On May 8 twenty-three jubilant, grubby Harvard students left the offices of university president Neil Rudenstine after a twenty-one-day sit-in, the longest in Harvard's history. The students had demanded that the university pay its workers what the City of Cambridge had determined was a living wage--now the minimum for all municipal employees--$10.25 an hour. A university committee had ruled against a similar proposal a year earlier, but this time, after the sit-in drew three weeks of coverage critical of the university in the local and national media, the administrators gave ground, agreeing to reopen serious discussion.
THE LAW'S HEAVY HAND: Click here to read about the punishment meted out to protesters by Harvard Law School.
A significant factor in the Harvard students' victory was the support of local and national unions. The carpenters' local and the Boston office of the progressive, union-backed group Jobs With Justice organized a community march in support of the students. The dining-hall workers' union, itself in the middle of contract negotiations, listed amnesty for the student protesters among its demands and twice held rallies outside the president's office. In the last week of the sit-in, AFL-CIO leaders, including president John Sweeney, staged a 1,500-person rally at Harvard, and AFL-CIO lawyers helped shape the students' final agreement with the administration.
Across the country, according to Jobs With Justice, living-wage campaigns are now active on at least twenty-one college campuses, and those at Wesleyan and the University of Wisconsin/Madison have already claimed victories. Meanwhile, students elsewhere are working on related campus labor issues, like outsourcing, benefits and organizing nonunion workers--not to mention the catalyzing cause of sweatshops.
The AFL-CIO's student outreach program, Union Summer, has played a key role in turning simmering concerns on campus about sweatshops, globalization, the decline in real wages and the growing gap between rich and poor into effective campaigns. Union Summer, which was part of Sweeney's platform when he was campaigning for the AFL-CIO presidency in 1995, gives 200 interns--mostly, but not exclusively, college students--a small stipend and a few days' training in labor history and organizing, and then sends them out for monthlong stints with labor campaigns around the country.
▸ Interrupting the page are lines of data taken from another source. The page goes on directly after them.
Definition call_at (t : tables) (a : Z) : call :=
  (bool_decide (is_Some (t_infos t !! a)), if dialing t a then Dialing else Connected).

Definition calls (t : tables) : gmap Z call := list_to_map (map (fun d => (fst d, call_at t (fst d))) (t_dialogs t)).

(** No two INVITEs are bound to one leg. *)
Definition irqs_inj (t : tables) : Prop :=
  forall i j a, irqs (t_stack t) !! i = Some a -> irqs (t_stack t) !! j = Some a -> i = j.

(** ** Lemmas *)

Lemma dialing_spec t a : dialing t a = true <-> exists i, irqs (t_stack t) !! i = Some a.
Proof.
  unfold dialing. rewrite bool_decide_eq_true, elem_of_snd.
  split; intros [i Hi]; exists i; revert Hi; [apply elem_of_map_to_list|apply elem_of_map_to_list].
Qed.

Lemma keyed_lookup {A} (f : Z -> A) (l : bimap) a :
  (list_to_map (map (fun d => (fst d, f (fst d))) l) : gmap Z A) !! a =
  if bool_decide (a ∈ map fst l) then Some (f a) else None.
Proof.
  induction l as [|[x y] l IH]; simpl; [by rewrite lookup_empty|].
  destruct (decide (x = a)) as [->|Hne].
  - rewrite lookup_insert_eq, bool_decide_eq_true_2; [reflexivity|]. apply elem_of_cons. by left.
  - rewrite lookup_insert_ne, IH by done.
    assert (bool_decide (a ∈ x :: map fst l) = bool_decide (a ∈ map fst l)) as ->; [|reflexivity].
    apply bool_decide_ext. rewrite elem_of_cons. split; [intros [->|?]; [by destruct Hne|done]|by right].
Qed.

Lemma calls_lookup t a : calls t !! a = if bool_decide (a ∈ map fst (t_dialogs t)) then Some (call_at t a) else None.
Proof. apply keyed_lookup. Qed.
(* ===== verification/CallSetup.v ===== *)
(** * CallSetup: how a new call is refused or set up

    An INVITE outside a dialog: the status it is answered with, as a function of
    the configuration, the pool and the answers of the SIP stack; and what a call
    that is set up looks like, to the stack, in the tables and in its record. *)

From S2P Require Import Prelude Text Sip Bimap Ssp FsInstance FsMonitor Routing SspConfig Routes.
From S2P Require Import Cdr CdrWriter TrunkStats CallControl CallTables CallSafety CallRuns CallEffects.

(** ** Specifications *)

Section Verdict.
Context {P C : Type} {pool : ServerPool P} {routes : CallRoutes C}.
#[local] Abbreviation St := (Ctl P C).

(** No originations are accepted, or none any more. *)
Definition offline (s : St) : bool := negb (routes_isActive (m_Config s)) || (0 =? m_nIterationCount s).

(** The status an INVITE outside a dialog is refused with, 0 when it is set up. *)
Definition invite_verdict (an : answers) (sip : sip_t) (s : St) : Z :=
  match c ← sip_contact sip; url_host (a_url c), i_id sip, t ← sip_to sip; url_user (a_url t), f ← sip_from sip; a_tag f with
  | Some host, Some _, Some _, Some _ =>
      match routes_getCarrier host (m_Config s) with
      | Some _ =>
          if offline s then 503
          else match pool_get (m_fsMonitor s) with
               | Ok (Some _, _) => if (an_a_leg an =? 0) || (an_b_leg an =? 0) || (an_orq an =? 0) then 503 else 0
               | _ => 486
               end
      | None =>
          if pool_isAppserver host (m_fsMonitor s) then
            match choose_route sip s with
            | Ok (Some _, _) => if (an_b_leg an =? 0) || (an_orq an =? 0) then 503 else 0
            | _ => 480
            end
          else 403
      end
  | _, _, _, _ => 400
  end.
End Verdict.

(** The parts of a complete INVITE. *)
Record invite_parts (sip : sip_t) (contact to from : addr_t) (host user id : string) : Prop := {
  ip_request : sip_request sip = Some sip_method_invite;
  ip_contact : sip_contact sip = Some contact;
  ip_host : url_host (a_url contact) = Some host;
  ip_to : sip_to sip = Some to;
  ip_user : url_user (a_url to) = Some user;
  ip_from : sip_from sip = Some from;
  ip_tag : is_Some (a_tag from);
  ip_id : i_id sip = Some id
}.

(** What the stack is told of a new call: its A leg, answered with 100, and
    its B leg with the INVITE that goes out on it. *)
Definition setup_calls (an : answers) (irq : Z) (from to url contact : string) (body : option string)
    (headers : list string) : list nta_call :=
  [incoming_treply irq 100 None None []; leg_tcreate (an_a_leg an) None; leg_server_route (an_a_leg an);
   leg_tag (an_a_leg an) (Some irq); incoming_bind irq; leg_tcreate (an_b_leg an) (Some (from, to));
   leg_tag (an_b_leg an) None;
   outgoing_tcreate (an_orq an) (an_b_leg an) sip_method_invite (ToText url) (Some response_to_invite) contact
     body headers].

(** The record of an origination. *)
Definition origination_cdr {P C} (s : Ctl P C) (an : answers) (server : FsInstance) (carrier host user id : string)
    (c : CdrInfo) : Prop :=
  m_cdrType c = origination_request /\ m_uuid c = an_uuid an /\ m_tmStart c = an_now an /\
  m_originatingCarrier c = carrier /\ m_originatingCarrierAddress c = host /\
  Some (m_originatingEdgeServerAddress c) = url_host (m_my_contact s) /\
  m_alegCallId c = id /\ m_blegCallId c = an_call_id an /\ m_calledPartyNumberIn c = user /\
  m_fsAddress c = m_strSipAddress server.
After a month talking with people who work twelve-hour swing shifts and support a family on $6.50 an hour, the students often feel that returning to sheltered college life is no longer an option. "It was a transformative experience for me," says Dan Hennefeld, a Harvard graduate who's now employed by the garment and textile workers union, UNITE, and who attended the first Union Summer in 1996, after his freshman year. "It made me want to be in the labor movement," he says. When Hennefeld got back to Harvard that fall, he helped start a group called the Progressive Student Labor Movement, which became the driving force behind the recent sit-in (three of the organizers were also Union Summer grads).
The nearly 2,000 graduates of Union Summer have played a major role in spreading awareness of labor issues on campus. In addition to those at Harvard, student labor leaders at Duke, Brown, Georgetown and the universities of Tennessee, Connecticut and Wisconsin are all Summer alums. To make room for an increasing number of applicants, the AFL-CIO is offering three specialized, ten-week internships this summer: Seminary Summer for future religious leaders (mostly seminarians, novices and rabbinical students), Law Student Union Summer and International Union Summer, now in its second year, which places a few college students in organizing campaigns in such countries as Egypt, Mexico and Sri Lanka.
During their brief stints the interns are schooled in organizing techniques and tactics. "I'm blown away by how smart and focused the student leaders today are," says Paul Booth, currently assistant to the president of AFSCME and one of the writers of the 1962 Port Huron Statement of the Students for a Democratic Society. And, he adds, they've taken to heart an essential principle of today's campus activism: organizing campaigns around the school itself. Students understand, Booth says, that "they ought to be getting the institutions they relate to to do things that are meaningful."